We consider the forcible sale of property to be theft. To coerce someone into selling something against their will, can be nothing but theft, regardless of what reward they receive. There has been much discussion over the concept of Eminent Domain, where the government can coerce the sale of land to the state because the State says they need it, and even though the state might pay the full value of the land (which is rare) they have still made someone accept the deal because the alternative is that the State takes that land without compensation. Most people consider the use of Eminent Domain to be highly unethical and argue it should be illegal.
At this point, forcing a religious business owner to sell a product to someone they do not wish to is analogous to the use of eminent domain. With the denial of this law, religious shop owners could face the choice of sell their services/items to people to not just serve them but to support them in a life style that religious person finds morally objectionable, or they face the fact that the state could take away everything they have built and sacrificed to create. A Christian or Muslim wedding planner would have to chose between upholding the religious tenants of their belief, something that failure to do so can lead not only to terrible consequences in the afterlife, but in their socio-economic present life.
Let’s take the example of the Muslim wedding planner. He or She could be placed in the position where they have to plan and pull of the wedding of a gay couple. This Muslim is of moderate faith, finding the idea of homosexuality distasteful and doesn’t want to do it, but because they could lose their business goes ahead with it. This is discovered by members of the Muslim community who are more religious who start a campaign against the wedding planner for going against the will of Allah. Suddenly the wedding planner finds themselves being picketed, boycotted, slandered, and possibly even being assaulted and killed depending on the strength and violent will of those in their community.
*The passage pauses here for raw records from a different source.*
(** * PrepAIr interview engine: question selection, turn state machine, readiness

    A shallow embedding of three parts of the repository and the properties
    its specification states about them:

    - [Selector]  : [interview_backend/question_selector.py]
    - [Readiness] : [backend/services/readiness.py]
    - [Agent]     : [backend/services/interview_agent.py]

    and, beyond what the specification states, of the rest of the selector
    file and of sessions as sequences of calls:

    - [Plan]         : [build_interview_plan] and [check_plan_diversity]
    - [AgentSession] : [process_turn] called once per request

    Numbers.  The selector only compares and sorts its scores, so they are kept
    as exact rationals ([Q]): a Python [int / int] is the correctly rounded
    value of the quotient kept here.  The readiness aggregator is modelled on
    binary64 floats ([PrimFloat]), the arithmetic Python runs. *)

From Stdlib Require Import ZArith QArith Floats Lia Lqa.
From stdpp Require Import gmap strings list fin_maps fin_sets pretty sorting.

#[local] Set Warnings "-clear-no-such-hyp,-inexact-float".

(** ** Python values shared by the three modules *)

(** Exceptions the modelled code can raise. [OutOfFuel] is not a Python
    exception: it marks a loop model that ran out of fuel, and is proved
    unreachable for the fuel the top-level functions pass. *)
Inductive exn : Type :=
| ValueError
| IndexError
| OutOfFuel.

Inductive result (A : Type) : Type :=
| Ok (a : A)
| Raise (e : exn).
Arguments Ok {A} a.
Arguments Raise {A} e.

(** [result] is the error monad; [x ← r; k] is stdpp's notation for bind. *)
#[export] Instance result_bind : MBind result := fun A B k r =>
  match r with
  | Ok a => k a
  | Raise e => Raise e
  end.

(** [str.lower] on ASCII letters, and the substring test [needle in hay].
    Strings are byte strings. *)

Definition ascii_lower (c : Ascii.ascii) : Ascii.ascii :=
  let n := Ascii.nat_of_ascii c in
  if decide (65 ≤ n ∧ n ≤ 90)%nat then Ascii.ascii_of_nat (n + 32) else c.

Fixpoint lower (s : string) : string :=
  match s with
  | EmptyString => EmptyString
  | String c s' => String (ascii_lower c) (lower s')
  end.

Fixpoint contains (needle hay : string) : bool :=
  String.prefix needle hay ||
  match hay with
  | EmptyString => false
  | String _ hay' => contains needle hay'
  end.

(** Stable sorts: [list.sort(key=...)] and SQL [ORDER BY], with rows of equal
    keys kept in their order.  [later x y] says that [x] goes after [y];
    a new element is inserted after every element it goes after. *)

Section Sort.
Context {A : Type} (later : A -> A -> bool).

Fixpoint insert_sorted (x : A) (l : list A) : list A :=
  match l with
  | [] => [x]
  | y :: l' => if later x y then y :: insert_sorted x l' else x :: y :: l'
  end.

Definition stable_sort (l : list A) : list A := foldr insert_sorted [] l.

End Sort.

(** Descending and ascending order on an integer key. *)
Definition sort_desc_by {A : Type} (key : A -> Z) : list A -> list A :=
  stable_sort (fun x y => (key x <? key y)%Z).

Definition sort_asc_by {A : Type} (key : A -> Z) : list A -> list A :=
  stable_sort (fun x y => (key y <? key x)%Z).

(** * The question selector: [interview_backend/question_selector.py] *)

Module Selector.

(** *** Records of [models.py] the selector reads

    JSON columns hold their decoded value: [qb_topics] is
    [json.loads(q.topics or "[]")], a list of topic names. *)

Inductive QuestionType : Type := OPEN | CODE.

#[export] Instance QuestionType_eq_dec : EqDecision QuestionType.
Proof. solve_decision. Defined.

Record QuestionBank : Type := mkQuestion {
  qb_id : Z;
  qb_question_type : QuestionType;
  qb_topics : list string;
  qb_difficulty : option string
}.

#[export] Instance QuestionBank_eq_dec : EqDecision QuestionBank.
Proof. solve_decision. Defined.

#[export] Instance Q_eq_dec : EqDecision Q.
Proof. solve_decision. Defined.

#[export] Instance Qlt_decision (a b : Q) : Decision (a < b)%Q.
Proof. unfold Qlt. apply _. Defined.

Record JobSpec : Type := mkJobSpec {
  js_id : Z;
  js_jd_hash : string
}.

Record InterviewSession : Type := mkSession {
  is_id : Z;
  is_user_id : Z;
  is_job_spec_id : Z;
  is_started_at : Z
}.

Record InterviewTurn : Type := mkTurn {
  it_session_id : Z;
  it_question_id : option Z
}.

(** The tables behind the SQL session, rows in storage order. *)
Record Store : Type := mkStore {
  question_bank : list QuestionBank;
  job_specs : list JobSpec;
  interview_sessions : list InterviewSession;
  interview_turns : list InterviewTurn
}.

Definition MAX_RECENT_SESSIONS : nat := 3.

(** *** [compute_jaccard_similarity] *)

Section Jaccard.
Context `{Countable K}.

Definition compute_jaccard_similarity (set1 set2 : gset K) : Q :=
  let intersection := size (set1 ∩ set2) in
  let union := size (set1 ∪ set2) in
  if decide (0 < union)%nat
  then inject_Z (Z.of_nat intersection) / inject_Z (Z.of_nat union)
  else 0%Q.

End Jaccard.

(** *** [compute_match_score]

    [topic_weights] is a dict; its items are kept in insertion order, which
    the partial-match loop depends on. *)

Definition dict_get (d : list (string * Q)) (k : string) : option Q :=
  snd <$> List.find (fun kv => bool_decide (kv.1 = k)) d.

Definition partial_match (topic_lower : string) (topic_weights : list (string * Q))
  : option Q :=
  snd <$> List.find
    (fun kv => contains topic_lower kv.1 || contains kv.1 topic_lower) topic_weights.

Definition add_topic (topic_weights : list (string * Q)) (score : Q) (topic : string) : Q :=
  let topic_lower := lower topic in
  match dict_get topic_weights topic_lower with
  | Some w => (score + w)%Q
  | None =>
    match partial_match topic_lower topic_weights with
    | Some weight => (score + weight * (1 # 2))%Q
    | None => score
    end
  end.

Definition compute_match_score (question : QuestionBank)
  (topic_weights : list (string * Q)) : Q :=
  let question_topics := qb_topics question in
  match question_topics with
  | [] => 1 # 2
  | _ =>
    let score := fold_left (add_topic topic_weights) question_topics 0%Q in
    (score / inject_Z (Z.max 1 (Z.of_nat (length question_topics))))%Q
  end.

Definition Qltb (a b : Q) : bool := if Qlt_le_dec a b then true else false.

(** *** [get_recent_question_ids] *)

Definition session_matches (db : Store) (user_id : Z) (jd_hash : string)
  (s : InterviewSession) : bool :=
  bool_decide (is_user_id s = user_id) &&
  existsb (fun js => bool_decide (js_id js = is_job_spec_id s) &&
                     bool_decide (js_jd_hash js = jd_hash)) (job_specs db).

Definition recent_sessions (db : Store) (user_id : Z) (jd_hash : string)
  (limit : nat) : list Z :=
  is_id <$> take limit
    (sort_desc_by is_started_at
       (List.filter (session_matches db user_id jd_hash) (interview_sessions db))).

Definition get_recent_question_ids (db : Store) (user_id : Z) (jd_hash : string)
  (limit : nat) : gset Z :=
  let recent := recent_sessions db user_id jd_hash limit in
  match recent with
  | [] => ∅
  | _ =>
    let question_ids :=
      List.filter (fun t => bool_decide (it_session_id t ∈ recent)) (interview_turns db) in
    list_to_set (omap it_question_id question_ids)
  end.

(** *** [random.choices(population, weights, k=1)[0]]

    The standard library's algorithm: cumulative weights, a [ValueError] when
    their total is not positive, then [bisect] of [random() * total] with
    [hi = n - 1].  [r] is the value [random()] returned, in [[0, 1)]. *)

Fixpoint accumulate_from (acc : Q) (ws : list Q) : list Q :=
  match ws with
  | [] => []
  | w :: ws' => (acc + w)%Q :: accumulate_from (acc + w)%Q ws'
  end.

Definition accumulate (ws : list Q) : list Q :=
  match ws with
  | [] => []
  | w :: ws' => w :: accumulate_from w ws'
  end.

Fixpoint bisect_right (fuel : nat) (a : list Q) (x : Q) (lo hi : nat) : nat :=
  match fuel with
  | O => lo
  | S fuel' =>
    if decide (lo < hi)%nat then
      let mid := ((lo + hi) / 2)%nat in
      match a !! mid with
      | Some a_mid =>
        if Qlt_le_dec x a_mid
        then bisect_right fuel' a x lo mid
        else bisect_right fuel' a x (mid + 1)%nat hi
      | None => lo
      end
    else lo
  end.

Definition choices {A : Type} (population : list A) (weights : list Q) (r : Q)
  : result A :=
  let n := length population in
  let cum_weights := accumulate weights in
  if decide (length cum_weights = n) then
    match last cum_weights with
    | None => Raise IndexError
    | Some total =>
      if Qlt_le_dec 0 total then
        match population !! bisect_right n cum_weights (r * total)%Q 0 (n - 1) with
        | Some x => Ok x
        | None => Raise IndexError
        end
      else Raise ValueError
    end
  else Raise ValueError.

(** *** [select_questions] *)

Definition topic_set (q : QuestionBank) : gset string := list_to_set (qb_topics q).

(** The float literal [0.8]: the binary64 value nearest to 4/5. *)
Definition overlap_threshold : Q := 3602879701896397 # 4503599627370496.

(** [top_candidates.remove(chosen)]: drops the first equal element, and
    raises [ValueError] when there is none. *)
Fixpoint py_remove {A : Type} `{EqDecision A} (x : A) (l : list A) : result (list A) :=
  match l with
  | [] => Raise ValueError
  | y :: l' =>
    if decide (y = x) then Ok l'
    else match py_remove x l' with
         | Ok l'' => Ok (y :: l'')
         | Raise e => Raise e
         end
  end.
As a Heathen, I face as much discrimination from Christians, Muslim, and Jewish store owners who are religious as GLBT people do. If you think that a Christian wedding planner would want nothing to do with a gay wedding, imagine how they would feel being asked to coordinate a Heathen wedding. Instead of being asked to aid something that breaks the laws of their God, they would be asked to help in a ceremony which would be blasphemy and insult their God. At the same time though, I wouldn’t want to own a store and be expected to aid in actions I considered dishonorable against my will, like if I owned a store that rented out spaces, and a Christian wanted to rent space to teach against the evils of Paganism and the Occult.
Because that’s what this protection law does. It would allow a Pagan store owner the right to deny services to Christians who would try to hunt down, harass, and convert Pagans, without the fear that those Christians could turn around and shut down their business for denying them service! Or a Muslim from going to a Gay business owner or a print shop and making them print fliers and pamphlets about the evils of homosexuality!
We all have the right to our beliefs, our sexualities, etc. WE have the right to live our lives as we chose. WE do not have the right to force others to live by our ways, just as others do not have the right to force their ways on us.
There is not a single service out there that if one person denies you cannot find another willing to provide, or find a way to provide for yourself and your community. Yes, it would suck to be denied service, but it would suck even more to betray everything you believe in just to keep that which you have made in your life. I ask everyone to consider my words before they try to shut such bills down. Though I know my words will reach few and likely influence fewer…I hope that they do some good.